Just now, I was writing about my very ordinary day. My day that was as typical as they can be for mid-August. A day that started with sleeping in followed by lazily working on the crossword then moved to spending a few hours outside in the flower beds and time with my chickens. This evening the kids stopped by on the back end of their trip north (mainly to pick up their dog) and we shared a meal and some memories and some laughs and even their visit was as typical as they come. As they were leaving, I finished loading and started the dishwasher and after they left I moved laundry and turned on the TV, so ordinary, so routine, so banal.

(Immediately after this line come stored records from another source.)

(* ===== verification/Analyzer.v ===== *)
(** * Attack patterns and the scan ([internal/engine/analyzer]: [patterns.go], [alert.go],
    [analyzer.go])

    A scan takes a snapshot of the graph, propagates taint, checks the enabled patterns and
    the Sigma rules, attaches the evidence to each alert and keeps one alert per pattern and
    node.  The texts [Alert.Reason] and [Alert.Metadata] are left out; the online scorer is
    an argument of the scan, and so is the clock.  The iteration over a map has the number
    of its statement. *)
From S2P Require Import Prelude GoStrings GoTime Events ProvGraph ProvInv ProvVersions ProvKinds GoPath Sigma TaintEngine.

Definition PatSensitiveExfil : string := "SENSITIVE_EXFIL".
Definition PatScriptChild : string := "SCRIPT_CHILD".
Definition PatDeepTaint : string := "DEEP_TAINT_CHAIN".
Definition PatPrivEsc : string := "PRIVILEGE_ESCALATION".
Definition PatMemoryAnomaly : string := "MEMORY_ANOMALY".
Definition PatMLGraphAnomaly : string := "ML_GRAPH_ANOMALY".

Definition PatternID_String (id : string) : string :=
  if String.eqb id PatSensitiveExfil then "Sensitive file read + network activity — possible exfiltration"
  else if String.eqb id PatScriptChild then "File written by low-integrity process and later executed"
  else if String.eqb id PatDeepTaint then "Suspicious activity chain exceeding minimum depth threshold"
  else if String.eqb id PatPrivEsc then "Privilege escalation via setuid or capability change"
  else if String.eqb id PatMemoryAnomaly then "Memory anomaly — mprotect RW→RX or fileless execution on tainted process"
  else id.

Definition SeverityInfo : Z := 10.
Definition SeverityLow : Z := 20.
Definition SeverityMedium : Z := 30.
Definition SeverityHigh : Z := 40.
Definition SeverityCritical : Z := 50.

Definition Severity_String (s : Z) : string :=
  if s =? SeverityInfo then "INFO" else if s =? SeverityLow then "LOW" else if s =? SeverityMedium then "MEDIUM"
  else if s =? SeverityHigh then "HIGH" else if s =? SeverityCritical then "CRITICAL" else "UNKNOWN".

Record AlertSubgraph := mkSubgraph { sub_nodes : list Node.t; sub_edges : list Edge.t; PathNodeIDs : list string; sub_AlertNodeID : string }.

Record Alert := mkAlert {
  Pattern : string; Severity : Z; Headline : string; AlertNodeID : string; DetectedAt : time; Subgraph : option AlertSubgraph;
}.

(** An alert as a pattern returns it. *)
Definition raised (pattern : string) (severity : Z) (headline id : string) : Alert := mkAlert pattern severity headline id time_zero None.

Section patterns.
Context {UC : UnicodeCase} {MO : MapOrder} (seeds : Seeds).

(** ** Patterns *)

Definition nodeLabel (te : TaintEngine) (id : string) : string :=
  match te_nodes te !! id with Some n => Node.Label n | None => id end.

(** The labels of the targets of a node that satisfy [p]. *)
Definition target_labels (te : TaintEngine) (id : string) (p : Node.t -> bool) : list string :=
  omap (fun e => n ← te_nodes te !! Edge.Target e; if p n then Some (Node.Label n) else None) (at_key (forward te) id).

Definition sensitive_file (n : Node.t) : bool := String.eqb (Node.Subtype n) "file" && isSensitivePath seeds (Node.Label n).
Definition network_node (n : Node.t) : bool := String.eqb (Node.Subtype n) "network".

Definition checkSensitiveExfil (te : TaintEngine) : list Alert :=
  omap (fun id =>
    tn ← Tainted te id;
    if Level tn <? TaintMedium then None
    else match target_labels te id sensitive_file, target_labels te id network_node with
         | f :: _, t :: _ => Some (raised PatSensitiveExfil SeverityHigh (nodeLabel te id +:+ " read " +:+ f +:+ " and connected to " +:+ t) id)
         | _, _ => None
         end) (TaintedProcesses 1 te).

(** The files each tainted process wrote: the last writer met stays. *)
Definition written_step (te : TaintEngine) (m : gmap string string) (id : string) : gmap string string :=
  match tainted te !! id with
  | Some tn =>
      if Level tn <? TaintLow then m
      else if is_process te id
      then foldl (fun m e =>
             if negb (String.eqb (Edge.Relation e) ProvWasGeneratedBy) then m
             else match te_nodes te !! Edge.Source e with
                  | Some src => if String.eqb (Node.Subtype src) "file" then <[Node.ID src := id]> m else m
                  | None => m
                  end) m (at_key (reverse te) id)
      else m
  | None => m
  end.

Definition writtenByTaint (te : TaintEngine) : gmap string string := foldl (written_step te) ∅ (keys 2 (tainted te)).

Definition checkScriptChild (te : TaintEngine) : list Alert :=
  let written := writtenByTaint te in
  concat ((fun fileID =>
    omap (fun e =>
      if negb (String.eqb (Edge.Relation e) ProvUsed) then None
      else reader ← te_nodes te !! Edge.Source e;
           if negb (String.eqb (Node.Subtype reader) "process") then None
           else
             let wLabel := match te_nodes te !! default "" (written !! fileID) with Some w => Node.Label w | None => " -> " end in
             let fLabel := match te_nodes te !! fileID with Some f => Node.Label f | None => " -> " end in
             Some (raised PatScriptChild SeverityCritical (wLabel +:+ " wrote " +:+ fLabel +:+ ", then " +:+ Node.Label reader +:+ " read it") (Node.ID reader)))
      (at_key (reverse te) fileID)) <$> keys 3 written).

(** [None]: the path does not end. *)
Definition deep_headline (te : TaintEngine) (id : string) (tn : TaintNode) (node : Node.t) : option string :=
  path ← PropagationPath te id;
  let labels := (fun p => match te_nodes te !! p with Some n => Node.Label n +:+ "(" +:+ p +:+ ")" | None => p end) <$> path in
  Some (Node.Label node +:+ " taint depth=" +:+ pretty (Depth tn) +:+ ": " +:+ String.concat " -> " labels).

Definition deep_alert (te : TaintEngine) (minDepth : Z) (id : string) : option (option Alert) :=
  match tainted te !! id with
  | None => Some None
  | Some tn =>
      if Depth tn <? minDepth then Some None
      else match te_nodes te !! id with
           | Some node =>
               if negb (String.eqb (Node.Subtype node) "process") then Some None
               else h ← deep_headline te id tn node; Some (Some (raised PatDeepTaint SeverityMedium h id))
           | None => Some None
           end
  end.

Definition checkDeepTaint (te : TaintEngine) (minDepth : Z) : option (list Alert) :=
  l ← mapM (deep_alert te minDepth) (keys 4 (tainted te)); Some (omap id l).

(** The attribute is the boolean true. *)
Definition attr_true (n : Node.t) (k : string) : bool := match Node.Attributes n !! k with Some (ABool b) => b | _ => false end.
Definition attr_is (n : Node.t) (k v : string) : bool := match Node.Attributes n !! k with Some (AStr s) => String.eqb s v | _ => false end.

Definition checkPrivEsc (te : TaintEngine) : list Alert :=
  omap (fun id =>
    tn ← tainted te !! id;
    if Level tn <? TaintMedium then None
    else node ← te_nodes te !! id;
         if negb (String.eqb (Node.Subtype node) "process") then None
         else if attr_true node "setuid" then Some (raised PatPrivEsc SeverityHigh (Node.Label node +:+ " executed with setuid") id) else None)
    (keys 5 (tainted te)).

(** The reasons with the severity reached. *)
Definition memory_reasons (node : Node.t) : list string * Z :=
  let r := [] in let sev := SeverityMedium in
  let '(r, sev) := if attr_true node "shellcode" then (r ++ ["mprotect RW->RX (possible shellcode injection)"], SeverityCritical) else (r, sev) in
  let '(r, sev) := if attr_true node "fileless" then (r ++ ["fileless execution (memfd_create)"], if sev <? SeverityHigh then SeverityHigh else sev) else (r, sev) in
  let '(r, sev) := if attr_is node "memory_op" "mprotect_rx"
                   then (r ++ ["memory protection changed RW->RX"], if sev <? SeverityCritical then SeverityCritical else sev)
                   else if attr_is node "memory_op" "memfd_create"
                   then (r ++ ["anonymous memory file created (memfd_create)"], if sev <? SeverityHigh then SeverityHigh else sev) else (r, sev) in
  let '(r, sev) := if attr_true node "pipe_reader"
                   then (r ++ ["pipe read - possible fileless chain"], if sev <? SeverityMedium then SeverityMedium else sev) else (r, sev) in
  if attr_true node "pipe_writer" then (r ++ ["pipe write"], sev) else (r, sev).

And yet, somehow, today felt like anything but. This week has been the hardest in a while, starting with my birthday and including the thirtieth anniversary of my mom’s death. Throw in the fact that school is ramping up and in two very short weeks I’ll be back in the classroom, there’s been a lot to process and work through. But for all those things, I felt prepared, or at least armed. I knew spending my birthday alone was the best thing I could do for me. I knew I would not only think about last year, but for all the years and all the days and I would miss him terribly, but I would come out the other side. I knew Mom’s anniversary would also have an edge to it. Amplified by the loss of James, I knew to give it more berth than I have in recent years, to allow the weight of it to settle back in for a time. And while I knew that returning to school would have its own arsenal of landmines just waiting to go off, all the moments when I would expect a text or think to send one, or how it feels to return home to an empty porch chair, I am as prepared as I know how to be.

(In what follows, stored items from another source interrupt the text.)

Lemma publish_keeps v notes f s d r s' d' path hash fs :
  center_ok (s, d) -> normalizeAgentMonitorConfig (config s) = config s -> blank (PolicyBundleDir (config s)) = false ->
  PublishPolicyFor v notes f s d = (r, s', d') ->
  writePolicyBundle v (PolicyBundleDir (config s)) (published_bundle v notes f s) (files d) = (inr (path, hash), fs) ->
  persisted_ok (persisted v s') = true ->
  exists data, marshal_bundle (published_bundle v notes f s) = Some data /\
    keeps (bool_decide ((saveState v s' d').2 = None) && negb (blank (StateFile (config s)))) (Version r) path data (s', d').
Proof.
  intros Hok Hn Hdir Hpub Hw Ht. destruct (write_own _ _ _ _ _ _ _ Hdir Hw) as (Hpath & data & Hm & -> & Hf).
  exists data. split; [done|]. pose proof (step_ok v (OpPublish notes f) (s, d) (s', d') Hok) as Hok'. simpl in Hok'.
  rewrite Hpub in Hok'. specialize (Hok' eq_refl Ht). unfold PublishPolicyFor, install in Hpub.
  change (buildPolicyBundleLocked (clock v 4) _ _) with (published_bundle v notes f s) in Hpub. rewrite Hw in Hpub.
  injection Hpub as <- <- <-. set (s' := set_policy _ s) in *.
  assert (listed (nextVersion (policy s)) path (sha_hex data) (history (policy s'))) as Hl.
  { eexists. split; [apply elem_of_app; right; by apply list_elem_of_singleton|]. done. }
  split; simpl; try done; [by rewrite save_files|].
  intros [Hs Hb]%andb_true_iff. apply bool_decide_eq_true in Hs. apply negb_true_iff in Hb. split; [done|].
  exists (persisted v s'). split; [|simpl; by rewrite list_fmap_id].
  unfold save. destruct (saveState v s' (mkDisk fs (state_doc d))) as [d1 err] eqn:E. simpl in *.
  destruct (saveState_cases _ _ _ _ _ E Ht) as [_ [[-> He]|?]]; [|done].
  assert (save v s' (mkDisk fs (state_doc d)) = mkDisk fs (state_doc d)) as Es by (unfold save; by rewrite E).
  rewrite Es, E in Hs. specialize (He Hs). simpl in He. congruence.
Qed.
(** The configuration stays what the start normalized. *)
Lemma ensure_config v s d d' s' : ensureCurrentPolicyBundle v s d = (d', inr s') -> config s' = config s /\ telemetry s' = telemetry s.
Proof.
  unfold ensureCurrentPolicyBundle. repeat case_match; intros [= <- <-]; done.
Qed.

Lemma load_config v d s s' : loadState v d s = inr s' -> config s' = config s.
Proof. unfold loadState. repeat case_match; intros [= <-]; done. Qed.

Lemma start_config v cfg sd d d' s : NewServer v cfg sd d = (d', inr s) -> normalizeAgentMonitorConfig (config s) = config s.
Proof.
  unfold NewServer. destruct (loadState _ _ _) as [e|s1] eqn:El; [done|]. intros [-> _]%ensure_config. apply load_config in El as ->.
  apply config_normal.
Qed.

Lemma center_step_config v o sd sd' : normalizeAgentMonitorConfig (config sd.1) = config sd.1 -> step v o sd = Some sd' -> config sd'.1 = config sd.1.
Proof.
  destruct sd as [s d]. intros Hn Hstep. simpl in *. destruct o; simpl in Hstep.
  - by simplify_eq.
  - by simplify_eq.
  - destruct (UpdatePolicy v u s) as [[s1 ack]|] eqn:E; simplify_eq/=. by apply update_frame in E as (Hc & _).
  - by simplify_eq/=.
  - unfold SetAgentEnrollment in Hstep. by destruct (enroll_agent _ _ _ _ _); simplify_eq/=.
  - destruct (PublishPolicyFor v notes f s d) as [[r s1] d1] eqn:E. simplify_eq/=. by apply install_save in E as (fs & _ & -> & _).
  - destruct (RollbackPolicyFor v version notes f s d) as [e|[[r s1] d1]] eqn:E; simplify_eq/=; [done|].
    unfold RollbackPolicyFor in E. destruct (find_version _ _); [|done]. injection E as E. by apply install_save in E as (fs & _ & -> & _).
  - destruct (ReportEvents v cert events s d) as [[a s1] d1] eqn:E. simplify_eq/=. by apply report_save in E as [_ ->].
  - destruct (NewServer v _ _ d) as [d1 [e|s1]] eqn:E; simplify_eq/=. unfold NewServer in E. simpl in E. rewrite Hn in E.
    destruct (loadState _ _ _) as [e|s2] eqn:El; [done|]. apply ensure_config in E as [-> _]. by apply load_config in El as ->.
Qed.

It was Mom’s anniversary, though, that reminded me that grief has no end date. There is never a day we “get over” our grief. There is never a time when we can say we are “done” with that phase of our life. There is never a time when the sorrow will be permanently shut off. Thinking about my mom and all the years since her death, I was reminded that the waves of sorrow never stop, they might soften, or come less often, but they never cease.

Even more, I was reminded that the waves don’t just come when we predict them. They don’t just show up on anniversaries or birthdays or other annual events. They show up in the midst of a conversation with the plumber. They come in the opening bars of a familiar song. The loss I feel for James rushes through me and stops me in my tracks as I start the burn pile, notice the length of the recently mowed lawn, or when I put my filthy work clothes in the washer. The grief took over me today on the porch, listening to the birds and the cicadas and Jeff’s tractor across the road. And the tears fell tonight in the kitchen, doing James’ parts of homemade pizza. He is everywhere but he is nowhere. Grief is manageable and predictable and it is overwhelming and catastrophic. Everywhere yet nowhere.

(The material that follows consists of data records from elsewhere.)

(** A report of an admitted agent that the current policy targets. *)
Lemma report_targeted v cert su s d : admitted (su_AgentID su) (ts_Agents (telemetry s)) -> 0 < Version (current (policy s)) <= MaxInt64 ->
  agentMatchesPolicyTarget (ts_Agents (telemetry s)) (su_AgentID su) (TargetGroup (current (policy s))) (TargetTag (current (policy s))) = true ->
  exists msg s' d', ReportEvents quote v cert [summary_event su] s d = (mkReportAck true 0 msg, s', d') /\
    parsePolicyVersionAck msg = Version (current (policy s)) /\ same_policy (current (policy s)) (current (policy s')) /\
    files d' = files d /\
    ts_Agents (telemetry s') = <[su_AgentID su := reported (clock v 5) (fingerprintCertificate cert) su (agent_at (ts_Agents (telemetry s)) (su_AgentID su))]> (ts_Agents (telemetry s)).
Proof.
  set (id := su_AgentID su). intros (Hid & Htrim & Hadm) Hver Htgt. unfold ReportEvents.
  assert (foldl receive_event None [summary_event su] = Some su) as ->
    by (cbn [foldl]; unfold receive_event, summary_event; simpl; fold id; by rewrite (proj2 (String.eqb_neq _ _) Hid)).
  cbn [last]. fold id.
  destruct (agentEnrollment (ts_Agents (telemetry s)) id) as [status note] eqn:Een. cbn [fst] in Hadm.
  assert (status <> "revoked" /\ status <> "quarantined") as [Hnr Hnq] by set_solver.
  rewrite (proj2 (String.eqb_neq _ _) Hnr). set (s1 := set_telemetry _ s). destruct (refresh_same s1) as [Hsame Htel].
  destruct (refreshPolicyDeploymentFromAgents s1) as [s2 ch]. cbn [fst] in Hsame, Htel. do 3 eexists. split; [reflexivity|].
  assert (ts_Agents (telemetry s2) = <[id := reported (clock v 5) (fingerprintCertificate cert) su (agent_at (ts_Agents (telemetry s)) id)]> (ts_Agents (telemetry s))) as Hag
    by by rewrite Htel.
  destruct (reported_same (clock v 5) (fingerprintCertificate cert) su (ts_Agents (telemetry s)) id
    (TargetGroup (current (policy s))) (TargetTag (current (policy s))) Htrim) as (_ & Hen & Hmt). rewrite <-Hag in Hen, Hmt.
  destruct Hsame as (Hv & Hbp & Hbs & Htg & Htt). change (current (policy s1)) with (current (policy s)) in *.
  split_and!; try done; [|by case_match; rewrite ?save_files].
  unfold policyAckMessageForAgent.
  rewrite Hen, Een.
  rewrite (proj2 (String.eqb_neq _ _) Hnq). unfold clonePolicyRevision. rewrite Hv, (proj2 (Z.leb_gt (Version (current (policy s))) 0)) by lia.
  rewrite Htg, Htt, Hmt, Htgt.
  rewrite andb_false_r. apply ack_version. lia.
Qed.

Lemma pretty_trim n : 0 <= n -> TrimSpace (pretty n) = pretty n.
Proof.
  intros Hn. apply TrimSpace_printable. unfold bytes_of_string. rewrite Forall_fmap. eapply Forall_impl; [by apply pretty_Z_digits|].
  intros c Hc%digit_value. unfold printable. simpl. lia.
Qed.

Lemma pretty_nonempty n : 0 <= n <= MaxInt64 -> pretty n <> "".
Proof. intros Hn E. apply Atoi_pretty in Hn. rewrite E in Hn. done. Qed.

I find it hard to be around our friends because they fully possess that adjective; they are our friends. For all the ways they all try to not make that an issue, it just feels more apparent that something is different, someone is missing and that absence feels tangible and hard and cold. This life that I have is still so full of “we”. I wouldn’t want it any other way – knowing the only way I can hold onto him is in memories, I wouldn’t want to be away from those same memories, and yet. And yet. And. Yet. I have to find a way through. I. Singular. There is no “we” in this grief.

There is no “we” at all.

So forgive me for putting my feelings down and hitting “publish”. Forgive me if it seems too much, too long, too intense. Forgive me if the joy continues to be evasive, elusive, and fleeting. I know no other way but through and “through” has no end date. I will always be working through my grief. Thirty years from now, I will still be grieving his loss just like I do Mom’s. Hopefully most of the time the memories are attached to laughter and joy, but I know, from how much I still miss my mom, that sometimes those memories will knock me down, will take my breath and will give me pause. Because sometimes it’s joy that’s everywhere yet nowhere.